Your task is to copy every line of the entries that contains "Some".

Saved data entries:
+-------+
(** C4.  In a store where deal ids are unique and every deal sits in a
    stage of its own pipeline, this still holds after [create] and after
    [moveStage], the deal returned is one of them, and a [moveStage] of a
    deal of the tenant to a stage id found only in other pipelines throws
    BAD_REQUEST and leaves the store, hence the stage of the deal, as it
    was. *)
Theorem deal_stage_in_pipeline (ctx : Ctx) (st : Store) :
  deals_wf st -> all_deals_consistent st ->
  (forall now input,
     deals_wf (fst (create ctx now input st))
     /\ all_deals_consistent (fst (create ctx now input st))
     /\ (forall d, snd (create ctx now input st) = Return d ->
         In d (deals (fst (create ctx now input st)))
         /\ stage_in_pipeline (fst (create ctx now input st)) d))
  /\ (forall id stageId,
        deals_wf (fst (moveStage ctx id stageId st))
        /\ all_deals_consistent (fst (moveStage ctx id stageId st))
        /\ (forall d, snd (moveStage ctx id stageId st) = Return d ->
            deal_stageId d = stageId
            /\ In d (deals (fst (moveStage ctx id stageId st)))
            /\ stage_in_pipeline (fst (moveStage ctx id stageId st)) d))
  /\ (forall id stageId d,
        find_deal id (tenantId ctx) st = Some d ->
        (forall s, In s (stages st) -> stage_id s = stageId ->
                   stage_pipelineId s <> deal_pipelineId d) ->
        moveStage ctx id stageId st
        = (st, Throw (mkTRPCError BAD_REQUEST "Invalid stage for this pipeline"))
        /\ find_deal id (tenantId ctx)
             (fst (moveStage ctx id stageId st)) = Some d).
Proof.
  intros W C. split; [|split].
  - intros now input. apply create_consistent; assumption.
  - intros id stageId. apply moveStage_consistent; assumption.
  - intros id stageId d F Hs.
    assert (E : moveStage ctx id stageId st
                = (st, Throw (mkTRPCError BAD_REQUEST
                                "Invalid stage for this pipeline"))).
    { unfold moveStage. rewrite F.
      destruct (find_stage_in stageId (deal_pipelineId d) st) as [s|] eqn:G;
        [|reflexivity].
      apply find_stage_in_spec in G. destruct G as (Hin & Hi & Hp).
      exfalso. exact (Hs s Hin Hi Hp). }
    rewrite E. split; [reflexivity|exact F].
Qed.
+-------+
SOLUTION TO THE PROBLEM
        find_deal id (tenantId ctx) st = Some d ->
             (fst (moveStage ctx id stageId st)) = Some d).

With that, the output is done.